Memory is a powerful plot device. Sometimes, it is the bridge that links two timelines, and during others, it makes for intense characterisations. AR Murugadoss’s Ghajini is perhaps the first Indian film that popularised memory loss as a plot idea, but older films like Innale (Padmarajan, 1990), Yaarana and Moondram Pirai dealt with a similar theme. 

In Innale, a young woman has her memory wiped out clean, as if someone formatted a hard drive. Shobana plays a woman who lands in a hospital in a mountain village after being rescued from a fatal bus accident that killed all her co-passengers. There is no information of her identity, and there seems to be no way to find it. Her doctor, a kind lady, played by Sreevidya, takes care of her. She falls in love with the doctor’s son. This is similar to Aki Kaurismaki’s A Man Without A Past, where a man wakes up from sleep with no memory. He makes new friends, rents out a container home in a blue-collar area, finds a job at a charity organisation, and falls in love with a colleague. Both the characters – in Innale and A Man Without A Past – have reconciled with the fact that their memory is damaged. In both films, it is with social support that the characters lead a normal life. Their personalities do not undergo significant changes, and they are aware of the retrograde amnesia they are suffering from.

In Kamal Haasan’s Moondram Pirai, retrograde amnesia is used as a plot device for the sake of portraying a complex relationship drama. The authenticity of the disease is of little value in this film which was inspired by Balu Mahendra’s brief relationship with a much younger actress – Shoba – who committed suicide at the age of 18. A young woman, Bhagyalakshmi (Sreedevi), meets with a fatal accident that damages her brain.
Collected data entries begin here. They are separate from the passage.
(** X6. A binding the driver rejects ends the request: the entries after it
    are not bound and the query is never run.  The reply is 500 with the
    driver's error. *)
Theorem rejected_binding_stops_request
    (req_body parameters : JsValue) (text : string)
    (pre post : list (string * JsValue)) (key : string) (value : JsValue)
    (w w1 : World) (p : Pool) (rq : Request) (d1 d2 d3 : Db) (e : JsError) :
  destructure req_body = inr (JString text, parameters) ->
  text <> ""%string ->
  Object_entries parameters = inr (pre ++ (key, value) :: post) ->
  ensure_pool env w = (inr tt, w1) ->
  pool w1 = Some p ->
  pool_request p (db w1) = (inr rq, d1) ->
  driver_inputs rq pre d1 = (inr tt, d2) ->
  request_input rq key value d2 = (inl e, d3) ->
  exists w',
    post_root env req_body w = (inr (error_reply env e), w') /\
    db w' = d3 /\
    driver_calls (trace w') =
      driver_calls (trace w1) ++
        NewRequest p :: bindings rq pre ++ [Input rq key value].
Proof.
  intros Hd Hne He Hp Hpool Hr Hpre Hin.
  rewrite (post_root_proceeds _ _ _ _ _ Hd (truthy_nonempty text Hne) Hp).
  unfold execute, bind, emit, call, get_pool, lift, ret, throw. cbn.
  rewrite Hpool. cbn. rewrite Hr. cbn. rewrite He. cbn.
  erewrite bind_parameters_rejects by (cbn; eassumption).
  rewrite post_catch_runs. eexists. split; [reflexivity |].
  split; [reflexivity |]. cbn [trace].
  rewrite !driver_calls_app, driver_calls_bindings. cbn.
  rewrite !app_nil_r, <- !app_assoc. reflexivity.
Qed.

(** ** How often the driver is called *)

Lemma bind_parameters_only_inputs (rq : Request)
    (entries : list (string * JsValue)) :
  respects (grows_by (fun e => negb (is_query e) && negb (is_connect e)))
    (bind_parameters rq entries).
Proof. unfold bind_parameters. frame. Qed.

Lemma execute_no_connect (query parameters : JsValue) :
  respects (grows_by (fun e => negb (is_connect e)))
    (execute query parameters).
Proof. unfold execute, bind_parameters. frame. Qed.

Lemma count_nil (P : Effect -> bool) : count P [] = 0%nat.
Proof. reflexivity. Qed.

(** [execute] runs at most one query, and after it only writes to the
    console. *)
Lemma execute_queries_once (query parameters : JsValue) (w w' : World)
    (r : JsError + Response) :
  execute query parameters w = (r, w') ->
  (count is_query (issued w w') <= 1)%nat.
Proof.
  intros H. unfold execute in H.
  destruct query as [| | b | z | text | items | props];
    try (unfold throw in H; inversion H; subst;
         rewrite (issued_app w' w' []) by (now rewrite app_nil_r);
         cbn; lia).
  unfold bind, emit, call, get_pool, lift, ret, throw in H. cbn in H.
  destruct (pool w) as [p |]; cbn in H.
  2:{ inversion H. erewrite issued_app by reflexivity. cbn. lia. }
  destruct (pool_request p (db w)) as [[e | rq] d1].
  { inversion H. erewrite issued_app
      by (cbn [trace]; rewrite <- app_assoc; reflexivity).
    cbn. lia. }
  destruct (Object_entries parameters) as [e | entries].
  { inversion H. erewrite issued_app
      by (cbn [trace]; rewrite <- app_assoc; reflexivity).
    cbn. lia. }
  destruct (bind_parameters rq entries _) as [[e | u] w3] eqn:Eb;
    apply bind_parameters_only_inputs in Eb;
    destruct Eb as (es & Hes & Hnq); cbn [trace] in Hes;
    assert (Hcount : count is_query es = 0%nat)
      by (apply (count_none _ _ es) with (2 := Hnq); intros x Hx;
          apply andb_prop in Hx; destruct Hx as [Hx _];
          now destruct (is_query x)).
  { inversion H. subst w'. erewrite issued_app
      by (rewrite Hes, <- !app_assoc; reflexivity).
    rewrite !count_app, Hcount. cbn. lia. }
  destruct (request_query rq text (db w3)) as [[e | res] d3].
  { inversion H. erewrite issued_app
      by (cbn [trace]; rewrite Hes, <- !app_assoc; reflexivity).
    rewrite !count_app, Hcount. cbn. lia. }
  destruct (recordset res) as [rows |]; inversion H;
    (erewrite issued_app
       by (cbn [trace]; rewrite Hes, <- !app_assoc; reflexivity));
    rewrite !count_app, Hcount; cbn; lia.
Qed.

Lemma post_catch_console (e : JsError) :
  respects (grows_by is_console) (post_catch env e).
Proof.
  intros w r w' H. rewrite post_catch_runs in H. inversion H.
  exists [ConsoleError "Query execution error:" (Some e)]. split; reflexivity.
Qed.

Lemma console_not_connect (e : Effect) :
  is_console e = true -> is_connect e = false.
Proof. now destruct e. Qed.

Lemma console_not_query (e : Effect) :
  is_console e = true -> is_query e = false.
Proof. now destruct e. Qed.

Lemma not_connect (e : Effect) :
  negb (is_connect e) = true -> is_connect e = false.
Proof. now destruct (is_connect e). Qed.

(** What follows the pool check: no [connect], at most one query, and
    [pool] as the check left it. *)
Lemma post_root_rest (req_body query parameters : JsValue)
    (w w2 : World) (r : JsError + Response) :
  destructure req_body = inr (query, parameters) ->
  truthy query = true ->
  post_root env req_body w = (r, w2) ->
  exists res w1,
    ensure_pool env w = (res, w1) /\
    grows_by (fun _ => true) w1 w2 /\
    count is_connect (issued w1 w2) = 0%nat /\
    (count is_query (issued w1 w2) <= 1)%nat /\
    pool w2 = pool w1.
Proof.
  intros Hd Ht H.
  destruct (ensure_pool env w) as [[e | []] w1] eqn:Ep.
  - exists (inl e), w1. split; [reflexivity |].
    rewrite (post_root_pool_fails _ _ _ _ _ _ Hd Ht Ep) in H.
    rewrite post_catch_runs in H. inversion H.
    repeat split.
    + exists [ConsoleError "Query execution error:" (Some e)].
      split; reflexivity.
    + erewrite issued_app by reflexivity. reflexivity.
    + erewrite issued_app by reflexivity. cbn. lia.
  - exists (inr tt), w1. split; [reflexivity |].
    rewrite (post_root_proceeds _ _ _ _ _ Hd Ht Ep) in H.
    destruct (execute query parameters w1) as [[e | r0] w3] eqn:Ex.
    + pose proof (execute_no_connect _ _ _ _ _ Ex) as Hnc.
      pose proof (execute_queries_once _ _ _ _ _ Ex) as Hq.
      pose proof (execute_same_pool _ _ _ _ _ Ex) as Hsame.
      destruct (grows_by_issued _ _ _ Hnc) as [Etr Hall].
      rewrite post_catch_runs in H. inversion H. subst r.
      assert (Eissued :
        issued w1 {| pool := pool w3; db := db w3;
                     trace := trace w3 ++
                       [ConsoleError "Query execution error:" (Some e)] |} =
        issued w1 w3 ++ [ConsoleError "Query execution error:" (Some e)]).
      { apply issued_app. cbn [trace]. rewrite Etr at 1.
        now rewrite <- app_assoc. }
      repeat split.
      * eexists. split; [cbn [trace]; rewrite Etr at 1;
                         rewrite <- app_assoc; reflexivity |].
        apply forallb_forall. reflexivity.
      * rewrite Eissued, count_app.
        rewrite (count_none _ _ _ not_connect Hall). reflexivity.
      * rewrite Eissued, count_app. cbn. lia.
      * exact Hsame.
    + inversion H. subst.
      pose proof (execute_no_connect _ _ _ _ _ Ex) as Hnc.
      destruct (grows_by_issued _ _ _ Hnc) as [Etr Hall].
      repeat split.
      * eexists. split; [exact Etr |]. apply forallb_forall. reflexivity.
      * apply (count_none _ _ _ not_connect Hall).
      * eapply execute_queries_once, Ex.
      * eapply execute_same_pool, Ex.
Qed.

Lemma post_root_without_query (req_body : JsValue) (w w' : World)
    (r : JsError + Response) :
  (forall query parameters,
     destructure req_body = inr (query, parameters) -> truthy query = false) ->
  post_root env req_body w = (r, w') ->
  pool w' = pool w /\
  count is_connect (issued w w') = 0%nat /\
  count is_query (issued w w') = 0%nat.
Proof.
  intros Hno H. unfold post_root, try_catch, post_try, bind, lift, ret in H.
  destruct (destructure req_body) as [e | [query parameters]] eqn:Hd.
  - rewrite post_catch_runs in H. inversion H.
    erewrite issued_app by reflexivity. repeat split.
  - rewrite (Hno query parameters eq_refl) in H. cbn in H. inversion H. subst.
    rewrite (issued_app w' w' []) by (now rewrite app_nil_r). repeat split.
Qed.

(** X7. A POST / calls [sql.connect] at most once and runs at most one query:
    there is no retry.  When the pool it finds is live it does not
    connect at all and leaves [pool] as it is: requests share the pool
    and never make one of their own. *)
Theorem post_root_calls_driver_once (req_body : JsValue) (w w' : World)
    (r : JsError + Response) :
  post_root env req_body w = (r, w') ->
  (count is_connect (issued w w') <= 1)%nat /\
  (count is_query (issued w w') <= 1)%nat /\
  ((exists p, pool w = Some p /\ pool_connected p (db w) = true) ->
   count is_connect (issued w w') = 0%nat /\ pool w' = pool w).
Proof.
  intros H.
  destruct (destructure req_body) as [e | [query parameters]] eqn:Hd.
  { destruct (post_root_without_query req_body w w' r) as (Hp & Hc & Hq);
      [intros q ps Hd'; rewrite Hd in Hd'; discriminate | exact H |].
    rewrite Hc, Hq. repeat split; auto; lia. }
  destruct (truthy query) eqn:Ht.
  2:{ destruct (post_root_without_query req_body w w' r) as (Hp & Hc & Hq);
        [intros q ps Hd'; rewrite Hd in Hd'; inversion Hd'; subst; exact Ht
        | exact H |].
      rewrite Hc, Hq. repeat split; auto; lia. }
  destruct (post_root_rest _ _ _ _ _ _ Hd Ht H)
    as (res & w1 & Hp & Hgrow & Hc & Hq & Hpool).
  destruct (live_or_not w) as [(p & Hsome & Hlive) | Hn].
  - rewrite (ensure_pool_keeps w p Hsome Hlive) in Hp. inversion Hp. subst w1.
    rewrite Hc. repeat split; auto; lia.
  - assert (Hstale : ~ exists p, pool w = Some p /\
                                 pool_connected p (db w) = true).
    { intros (p & Hsome & Hlive).
      destruct Hn as [Hn | (q & Hq' & Hdead)]; [congruence |].
      rewrite Hsome in Hq'. inversion Hq'. subst. congruence. }
    assert (Hfirst : exists x,
              trace w1 = trace w ++ [Connect (sqlConfig env); x] /\
              is_connect x = false /\ is_query x = false).
    { destruct (sql_connect (sqlConfig env) (db w)) as [[e | p] d] eqn:Ec.
      - rewrite (ensure_pool_rejects w e d Hn Ec) in Hp. inversion Hp.
        eexists. repeat split.
      - rewrite (ensure_pool_connects w p d Hn Ec) in Hp. inversion Hp.
        eexists. repeat split. }
    destruct Hfirst as (x & Etr & Hxc & Hxq).
    assert (Eissued : issued w w' = issued w w1 ++ issued w1 w').
    { apply (issued_trans (fun _ => true) (fun _ => true)); [| exact Hgrow].
      eexists. split; [exact Etr | reflexivity]. }
    rewrite (issued_app w w1 _ Etr) in Eissued.
    assert (Hc1 : count is_connect [Connect (sqlConfig env); x] = 1%nat)
      by (unfold count; cbn; now rewrite Hxc).
    assert (Hq1 : count is_query [Connect (sqlConfig env); x] = 0%nat)
      by (unfold count; cbn; now rewrite Hxq).
    rewrite Eissued, !count_app, Hc, Hc1, Hq1.
    split; [lia | split; [lia |]].
    intros Hlive. contradiction.
Qed.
When we see her next, she has no memory of her past or even her name, and is with the intellect of a child. A man from Ooty, Sreenivas (Kamal Haasan), rescues her from a brothel where she is trapped in, and takes her to his village. He names her Viji. The relationship between this man and the woman who is more or less a child, that borders on romance, forms the premise of Moondram Pirai. According to Hari Narayanan of The Hindu, “In a moment of empathy or love, he (Sreenivas) takes a captive amnesiac back home, to his world, where he wants to perhaps preserve her as a painting, as a masterpiece. Where he wants to keep her not as much as an individual, but as a muse.” Later, Viji regains her memory, and re-assumes her original identity as Bhagyalakshmi. This return of memory cuts her off completely from Sreenivas, rendering him heartbroken. 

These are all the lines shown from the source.